(Saved entries)
┄┄┄┄┄┄

(** * LIVISI data update coordinator

    A shallow embedding of [custom_components/livisi/coordinator.py]
    (class [LivisiDataUpdateCoordinator]) and the properties of its poll
    cycle, its registries and its event dispatch.

    The coordinator talks to three collaborators that are not part of the
    file: the vendor client ([self.aiolivisi]), the websocket transport
    ([self.websocket]) and the host ([self.hass]).  The first two are an
    interface ([VendorClient]) over an arbitrary external world; the host is
    a log of the calls made on it. *)

From stdpp Require Import gmap strings list fin_maps.
From Stdlib Require Import ZArith.

Local Open Scope Z_scope.

(** ** Python values and exceptions *)

(** The [Any] payloads that travel through the coordinator: event fields,
    event properties and capability state values.  A float is carried as
    mantissa and exponent; the coordinator never computes on it. *)
Inductive Value : Type :=
| VNone
| VBool (b : bool)
| VInt (n : Z)
| VFloat (m e : Z)
| VStr (s : string).

#[global] Instance Value_eq_dec : EqDecision Value.
Proof. solve_decision. Defined.

(** [data is not None] *)
Definition is_not_None (v : Value) : bool :=
  match v with VNone => false | _ => true end.

(** The exceptions the coordinator can see.  [UpdateFailed msg cause] is
    [raise UpdateFailed(msg) from cause]. *)
Inductive Exn : Type :=
| TokenExpiredException
| ClientConnectorError
| UpdateFailed (msg : string) (cause : Exn)
| KeyError (key : string)
| OtherError (name : string).

#[global] Instance Exn_eq_dec : EqDecision Exn.
Proof. solve_decision. Defined.

Inductive Outcome (A : Type) : Type :=
| Return (a : A)
| Raise (e : Exn).
Arguments Return {A} a.
Arguments Raise {A} e.

(** ** Records exchanged with the vendor client *)

(** A device is a [dict]; the coordinator reads three keys.  [None] is an
    absent key: [device["id"]] then raises [KeyError], while
    [device.get("capabilities", [])] and [device.get("location")] default. *)
Record Device : Type := {
  dev_id : option string;
  dev_capabilities : option (list string);
  dev_location : option string
}.

Record ControllerData : Type := {
  cd_controllerType : option string;
  cd_serialNumber : option string
}.

Record RoomConfig : Type := { cfg_name : option string }.

Record Room : Type := {
  room_id : option string;
  room_config : option RoomConfig
}.

(** The event handed to [on_data]: the attributes the handler reads. *)
Record LivisiEvent : Type := {
  type : string;
  source : string;
  properties : gmap string Value;
  onState : Value;
  vrccData : Value;
  isOpen : Value;
  luminance : Value;
  isReachable : Value
}.

(** ** Constants imported from [.const] and [.aiolivisi.const] *)

Class Const : Type := {
  AVATAR : string;
  AVATAR_PORT : Z;
  CLASSIC_PORT : Z;
  CONF_HOST : string;
  CONF_PASSWORD : string;
  EVENT_BUTTON_PRESSED : string;
  EVENT_MOTION_DETECTED : string;
  LIVISI_REACHABILITY_CHANGE : string;
  LIVISI_STATE_CHANGE : string;
  LIVISI_EVENT_BUTTON_PRESSED : string;
  LIVISI_EVENT_MOTION_DETECTED : string;
  LIVISI_EVENT_STATE_CHANGED : string
}.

┄┄┄┄┄┄

▶ Task description: Each line of the data should be given back exactly.

▶ Reply:
(** * LIVISI data update coordinator

    A shallow embedding of [custom_components/livisi/coordinator.py]
    (class [LivisiDataUpdateCoordinator]) and the properties of its poll
    cycle, its registries and its event dispatch.

    The coordinator talks to three collaborators that are not part of the
    file: the vendor client ([self.aiolivisi]), the websocket transport
    ([self.websocket]) and the host ([self.hass]).  The first two are an
    interface ([VendorClient]) over an arbitrary external world; the host is
    a log of the calls made on it. *)

From stdpp Require Import gmap strings list fin_maps.
From Stdlib Require Import ZArith.

Local Open Scope Z_scope.

(** ** Python values and exceptions *)

(** The [Any] payloads that travel through the coordinator: event fields,
    event properties and capability state values.  A float is carried as
    mantissa and exponent; the coordinator never computes on it. *)
Inductive Value : Type :=
| VNone
| VBool (b : bool)
| VInt (n : Z)
| VFloat (m e : Z)
| VStr (s : string).

#[global] Instance Value_eq_dec : EqDecision Value.
Proof. solve_decision. Defined.

(** [data is not None] *)
Definition is_not_None (v : Value) : bool :=
  match v with VNone => false | _ => true end.

(** The exceptions the coordinator can see.  [UpdateFailed msg cause] is
    [raise UpdateFailed(msg) from cause]. *)
Inductive Exn : Type :=
| TokenExpiredException
| ClientConnectorError
| UpdateFailed (msg : string) (cause : Exn)
| KeyError (key : string)
| OtherError (name : string).

#[global] Instance Exn_eq_dec : EqDecision Exn.
Proof. solve_decision. Defined.

Inductive Outcome (A : Type) : Type :=
| Return (a : A)
| Raise (e : Exn).
Arguments Return {A} a.
Arguments Raise {A} e.

(** ** Records exchanged with the vendor client *)

(** A device is a [dict]; the coordinator reads three keys.  [None] is an
    absent key: [device["id"]] then raises [KeyError], while
    [device.get("capabilities", [])] and [device.get("location")] default. *)
Record Device : Type := {
  dev_id : option string;
  dev_capabilities : option (list string);
  dev_location : option string
}.

Record ControllerData : Type := {
  cd_controllerType : option string;
  cd_serialNumber : option string
}.

Record RoomConfig : Type := { cfg_name : option string }.

Record Room : Type := {
  room_id : option string;
  room_config : option RoomConfig
}.

(** The event handed to [on_data]: the attributes the handler reads. *)
Record LivisiEvent : Type := {
  type : string;
  source : string;
  properties : gmap string Value;
  onState : Value;
  vrccData : Value;
  isOpen : Value;
  luminance : Value;
  isReachable : Value
}.

(** ** Constants imported from [.const] and [.aiolivisi.const] *)

Class Const : Type := {
  AVATAR : string;
  AVATAR_PORT : Z;
  CLASSIC_PORT : Z;
  CONF_HOST : string;
  CONF_PASSWORD : string;
  EVENT_BUTTON_PRESSED : string;
  EVENT_MOTION_DETECTED : string;
  LIVISI_REACHABILITY_CHANGE : string;
  LIVISI_STATE_CHANGE : string;
  LIVISI_EVENT_BUTTON_PRESSED : string;
  LIVISI_EVENT_MOTION_DETECTED : string;
  LIVISI_EVENT_STATE_CHANGED : string
}.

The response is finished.